Stop after the line containing "(** *** The loop over the claimed wake-ups *)"; retype every line of the data before it exactly, starting from the first.

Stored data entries
※

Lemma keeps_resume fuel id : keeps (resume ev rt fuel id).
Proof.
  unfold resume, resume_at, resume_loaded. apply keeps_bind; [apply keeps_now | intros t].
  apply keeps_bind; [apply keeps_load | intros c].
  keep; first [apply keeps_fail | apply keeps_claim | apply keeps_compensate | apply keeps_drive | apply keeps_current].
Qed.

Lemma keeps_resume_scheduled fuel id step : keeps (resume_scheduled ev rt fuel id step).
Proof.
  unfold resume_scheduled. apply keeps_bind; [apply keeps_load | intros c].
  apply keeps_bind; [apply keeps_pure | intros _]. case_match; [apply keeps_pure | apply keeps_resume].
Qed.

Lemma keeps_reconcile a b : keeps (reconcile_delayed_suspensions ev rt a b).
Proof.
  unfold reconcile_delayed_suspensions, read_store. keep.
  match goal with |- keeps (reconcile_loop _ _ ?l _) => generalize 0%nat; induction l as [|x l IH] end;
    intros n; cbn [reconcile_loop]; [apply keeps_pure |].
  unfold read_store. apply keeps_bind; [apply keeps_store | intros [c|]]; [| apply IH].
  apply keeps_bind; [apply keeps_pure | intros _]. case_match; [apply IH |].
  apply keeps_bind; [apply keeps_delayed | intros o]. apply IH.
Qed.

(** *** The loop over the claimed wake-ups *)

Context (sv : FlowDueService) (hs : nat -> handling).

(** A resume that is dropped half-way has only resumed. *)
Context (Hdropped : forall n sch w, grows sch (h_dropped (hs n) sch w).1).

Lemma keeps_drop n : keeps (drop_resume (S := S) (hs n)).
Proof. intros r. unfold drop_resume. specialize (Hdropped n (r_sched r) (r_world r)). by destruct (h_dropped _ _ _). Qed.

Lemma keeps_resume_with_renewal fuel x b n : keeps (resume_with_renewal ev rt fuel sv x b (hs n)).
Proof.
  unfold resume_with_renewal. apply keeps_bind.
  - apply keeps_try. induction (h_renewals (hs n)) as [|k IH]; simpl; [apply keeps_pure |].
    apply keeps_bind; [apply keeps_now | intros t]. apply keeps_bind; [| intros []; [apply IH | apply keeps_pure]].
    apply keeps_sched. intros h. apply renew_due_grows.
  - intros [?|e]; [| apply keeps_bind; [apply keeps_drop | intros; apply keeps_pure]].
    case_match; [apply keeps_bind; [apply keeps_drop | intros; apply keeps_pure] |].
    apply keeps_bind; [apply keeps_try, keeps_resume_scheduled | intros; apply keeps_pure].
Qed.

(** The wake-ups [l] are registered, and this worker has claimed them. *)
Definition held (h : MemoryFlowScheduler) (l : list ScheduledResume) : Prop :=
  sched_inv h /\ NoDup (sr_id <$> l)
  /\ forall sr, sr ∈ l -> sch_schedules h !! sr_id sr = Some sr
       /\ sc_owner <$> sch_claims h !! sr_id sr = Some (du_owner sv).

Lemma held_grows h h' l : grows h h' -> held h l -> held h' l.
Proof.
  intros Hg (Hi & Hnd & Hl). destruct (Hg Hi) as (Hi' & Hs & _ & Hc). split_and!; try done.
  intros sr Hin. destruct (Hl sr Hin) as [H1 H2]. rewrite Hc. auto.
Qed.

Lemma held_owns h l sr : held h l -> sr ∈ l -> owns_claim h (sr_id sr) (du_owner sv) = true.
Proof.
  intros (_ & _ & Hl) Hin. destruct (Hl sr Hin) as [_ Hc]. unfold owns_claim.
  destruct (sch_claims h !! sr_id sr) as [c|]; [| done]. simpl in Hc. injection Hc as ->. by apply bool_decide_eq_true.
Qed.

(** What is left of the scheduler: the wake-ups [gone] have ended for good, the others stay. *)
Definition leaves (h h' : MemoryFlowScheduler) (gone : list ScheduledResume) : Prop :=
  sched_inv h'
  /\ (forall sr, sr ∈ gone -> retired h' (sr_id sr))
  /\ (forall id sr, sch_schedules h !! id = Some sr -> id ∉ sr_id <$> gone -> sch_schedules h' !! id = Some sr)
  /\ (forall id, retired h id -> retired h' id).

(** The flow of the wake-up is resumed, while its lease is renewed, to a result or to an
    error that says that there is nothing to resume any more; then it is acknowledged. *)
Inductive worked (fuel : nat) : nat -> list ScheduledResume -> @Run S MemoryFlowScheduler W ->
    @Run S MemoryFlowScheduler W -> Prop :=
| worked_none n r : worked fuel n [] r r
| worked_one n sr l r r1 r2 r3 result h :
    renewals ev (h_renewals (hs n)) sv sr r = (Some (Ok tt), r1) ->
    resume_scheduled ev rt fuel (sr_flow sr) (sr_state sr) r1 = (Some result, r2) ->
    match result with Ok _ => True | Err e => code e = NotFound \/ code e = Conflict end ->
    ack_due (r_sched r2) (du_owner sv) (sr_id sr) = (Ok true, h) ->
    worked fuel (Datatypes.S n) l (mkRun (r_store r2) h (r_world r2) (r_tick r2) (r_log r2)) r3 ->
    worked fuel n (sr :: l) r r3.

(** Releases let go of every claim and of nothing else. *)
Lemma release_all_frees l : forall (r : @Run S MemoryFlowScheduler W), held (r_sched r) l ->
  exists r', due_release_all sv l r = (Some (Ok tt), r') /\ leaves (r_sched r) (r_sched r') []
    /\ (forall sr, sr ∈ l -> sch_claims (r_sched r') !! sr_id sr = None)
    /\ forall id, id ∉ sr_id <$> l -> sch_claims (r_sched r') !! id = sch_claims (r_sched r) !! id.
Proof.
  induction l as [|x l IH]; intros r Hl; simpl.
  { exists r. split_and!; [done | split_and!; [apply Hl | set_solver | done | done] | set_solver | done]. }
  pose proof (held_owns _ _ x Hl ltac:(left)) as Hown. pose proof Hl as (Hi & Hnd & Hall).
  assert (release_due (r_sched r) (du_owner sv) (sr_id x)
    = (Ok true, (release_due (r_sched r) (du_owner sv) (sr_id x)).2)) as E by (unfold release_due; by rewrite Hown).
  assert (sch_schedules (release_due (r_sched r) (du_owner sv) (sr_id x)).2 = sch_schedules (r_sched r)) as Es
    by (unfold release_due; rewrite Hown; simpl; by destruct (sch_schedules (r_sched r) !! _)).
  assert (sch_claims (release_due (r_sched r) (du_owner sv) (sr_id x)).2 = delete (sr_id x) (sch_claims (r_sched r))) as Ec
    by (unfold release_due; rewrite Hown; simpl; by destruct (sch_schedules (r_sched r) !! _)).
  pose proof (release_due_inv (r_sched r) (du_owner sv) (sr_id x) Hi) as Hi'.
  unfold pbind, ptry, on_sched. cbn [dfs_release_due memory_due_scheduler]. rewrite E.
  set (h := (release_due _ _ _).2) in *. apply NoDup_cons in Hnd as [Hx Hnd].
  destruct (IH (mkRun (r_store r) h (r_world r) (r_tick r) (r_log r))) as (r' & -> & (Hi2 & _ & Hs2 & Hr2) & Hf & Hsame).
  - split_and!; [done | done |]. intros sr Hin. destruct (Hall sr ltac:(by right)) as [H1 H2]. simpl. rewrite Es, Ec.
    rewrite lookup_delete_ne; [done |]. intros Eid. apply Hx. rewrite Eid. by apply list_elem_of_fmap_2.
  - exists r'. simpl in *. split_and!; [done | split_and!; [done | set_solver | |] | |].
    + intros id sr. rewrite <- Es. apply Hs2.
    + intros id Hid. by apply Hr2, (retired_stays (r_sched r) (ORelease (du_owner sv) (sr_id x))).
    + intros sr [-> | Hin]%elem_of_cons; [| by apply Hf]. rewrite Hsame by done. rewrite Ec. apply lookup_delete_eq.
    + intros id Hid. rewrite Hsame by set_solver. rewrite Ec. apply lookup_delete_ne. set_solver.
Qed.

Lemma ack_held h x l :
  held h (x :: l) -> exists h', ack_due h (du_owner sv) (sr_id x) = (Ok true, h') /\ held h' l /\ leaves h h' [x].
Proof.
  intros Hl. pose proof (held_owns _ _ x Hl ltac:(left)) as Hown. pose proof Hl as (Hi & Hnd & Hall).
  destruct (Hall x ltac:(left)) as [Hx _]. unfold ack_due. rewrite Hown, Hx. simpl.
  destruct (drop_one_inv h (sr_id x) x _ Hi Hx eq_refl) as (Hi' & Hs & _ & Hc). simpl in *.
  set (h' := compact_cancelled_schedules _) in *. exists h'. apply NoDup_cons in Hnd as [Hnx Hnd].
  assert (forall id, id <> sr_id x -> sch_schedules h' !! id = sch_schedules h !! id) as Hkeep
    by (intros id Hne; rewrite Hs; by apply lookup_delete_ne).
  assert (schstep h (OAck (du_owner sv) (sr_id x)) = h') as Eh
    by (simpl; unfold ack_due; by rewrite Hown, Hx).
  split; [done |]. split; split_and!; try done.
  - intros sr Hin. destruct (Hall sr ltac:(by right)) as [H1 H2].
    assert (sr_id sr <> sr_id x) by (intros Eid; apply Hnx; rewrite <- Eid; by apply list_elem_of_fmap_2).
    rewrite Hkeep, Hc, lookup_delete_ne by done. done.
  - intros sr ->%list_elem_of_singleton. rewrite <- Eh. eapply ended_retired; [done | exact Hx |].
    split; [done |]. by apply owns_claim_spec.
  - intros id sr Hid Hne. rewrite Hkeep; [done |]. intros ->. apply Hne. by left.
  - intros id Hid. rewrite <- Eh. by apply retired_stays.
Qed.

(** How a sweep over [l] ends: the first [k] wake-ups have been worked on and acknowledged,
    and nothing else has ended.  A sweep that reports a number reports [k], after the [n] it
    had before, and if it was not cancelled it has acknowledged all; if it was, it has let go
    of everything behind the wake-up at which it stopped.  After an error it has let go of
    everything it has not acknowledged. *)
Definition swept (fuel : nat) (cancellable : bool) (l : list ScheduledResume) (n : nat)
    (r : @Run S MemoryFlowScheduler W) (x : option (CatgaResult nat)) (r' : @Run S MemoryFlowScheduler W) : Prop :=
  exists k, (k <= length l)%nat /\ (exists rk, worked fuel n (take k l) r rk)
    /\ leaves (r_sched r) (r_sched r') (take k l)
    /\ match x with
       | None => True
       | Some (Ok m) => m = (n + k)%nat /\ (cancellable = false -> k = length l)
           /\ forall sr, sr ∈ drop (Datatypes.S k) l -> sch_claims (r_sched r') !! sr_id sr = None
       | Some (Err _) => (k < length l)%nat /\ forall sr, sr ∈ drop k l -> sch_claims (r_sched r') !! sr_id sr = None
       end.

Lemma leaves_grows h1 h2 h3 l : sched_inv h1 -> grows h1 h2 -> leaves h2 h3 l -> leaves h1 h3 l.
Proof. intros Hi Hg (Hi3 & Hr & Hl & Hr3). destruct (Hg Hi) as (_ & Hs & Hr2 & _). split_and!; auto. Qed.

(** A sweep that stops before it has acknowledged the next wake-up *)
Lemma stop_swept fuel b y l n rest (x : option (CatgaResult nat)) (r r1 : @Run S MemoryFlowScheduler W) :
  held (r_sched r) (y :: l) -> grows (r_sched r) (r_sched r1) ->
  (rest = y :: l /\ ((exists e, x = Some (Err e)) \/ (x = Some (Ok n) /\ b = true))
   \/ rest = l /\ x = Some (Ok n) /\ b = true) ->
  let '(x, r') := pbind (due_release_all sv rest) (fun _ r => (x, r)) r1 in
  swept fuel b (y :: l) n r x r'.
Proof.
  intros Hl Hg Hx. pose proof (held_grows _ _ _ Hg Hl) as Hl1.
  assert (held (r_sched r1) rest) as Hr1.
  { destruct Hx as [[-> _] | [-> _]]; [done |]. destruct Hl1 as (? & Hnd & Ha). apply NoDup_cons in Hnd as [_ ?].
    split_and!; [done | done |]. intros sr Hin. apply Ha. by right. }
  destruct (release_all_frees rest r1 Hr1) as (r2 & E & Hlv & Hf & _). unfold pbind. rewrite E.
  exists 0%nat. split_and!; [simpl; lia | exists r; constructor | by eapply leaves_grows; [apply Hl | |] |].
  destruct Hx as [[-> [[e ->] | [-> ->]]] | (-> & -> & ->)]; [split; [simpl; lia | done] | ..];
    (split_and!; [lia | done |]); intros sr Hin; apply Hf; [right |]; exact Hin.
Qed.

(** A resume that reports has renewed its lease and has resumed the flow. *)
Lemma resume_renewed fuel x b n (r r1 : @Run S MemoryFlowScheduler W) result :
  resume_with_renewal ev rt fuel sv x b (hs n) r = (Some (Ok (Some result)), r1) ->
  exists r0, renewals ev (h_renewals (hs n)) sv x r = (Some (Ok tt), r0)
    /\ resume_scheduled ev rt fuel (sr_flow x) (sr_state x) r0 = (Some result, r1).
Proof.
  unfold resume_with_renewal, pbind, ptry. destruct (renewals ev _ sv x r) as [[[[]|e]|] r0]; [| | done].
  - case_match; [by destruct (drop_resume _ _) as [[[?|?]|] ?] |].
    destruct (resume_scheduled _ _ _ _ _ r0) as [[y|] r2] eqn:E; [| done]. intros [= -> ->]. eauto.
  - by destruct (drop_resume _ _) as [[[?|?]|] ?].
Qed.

※

* _Solution to this task_
Lemma keeps_resume fuel id : keeps (resume ev rt fuel id).
Proof.
  unfold resume, resume_at, resume_loaded. apply keeps_bind; [apply keeps_now | intros t].
  apply keeps_bind; [apply keeps_load | intros c].
  keep; first [apply keeps_fail | apply keeps_claim | apply keeps_compensate | apply keeps_drive | apply keeps_current].
Qed.

Lemma keeps_resume_scheduled fuel id step : keeps (resume_scheduled ev rt fuel id step).
Proof.
  unfold resume_scheduled. apply keeps_bind; [apply keeps_load | intros c].
  apply keeps_bind; [apply keeps_pure | intros _]. case_match; [apply keeps_pure | apply keeps_resume].
Qed.

Lemma keeps_reconcile a b : keeps (reconcile_delayed_suspensions ev rt a b).
Proof.
  unfold reconcile_delayed_suspensions, read_store. keep.
  match goal with |- keeps (reconcile_loop _ _ ?l _) => generalize 0%nat; induction l as [|x l IH] end;
    intros n; cbn [reconcile_loop]; [apply keeps_pure |].
  unfold read_store. apply keeps_bind; [apply keeps_store | intros [c|]]; [| apply IH].
  apply keeps_bind; [apply keeps_pure | intros _]. case_match; [apply IH |].
  apply keeps_bind; [apply keeps_delayed | intros o]. apply IH.
Qed.

(** *** The loop over the claimed wake-ups *)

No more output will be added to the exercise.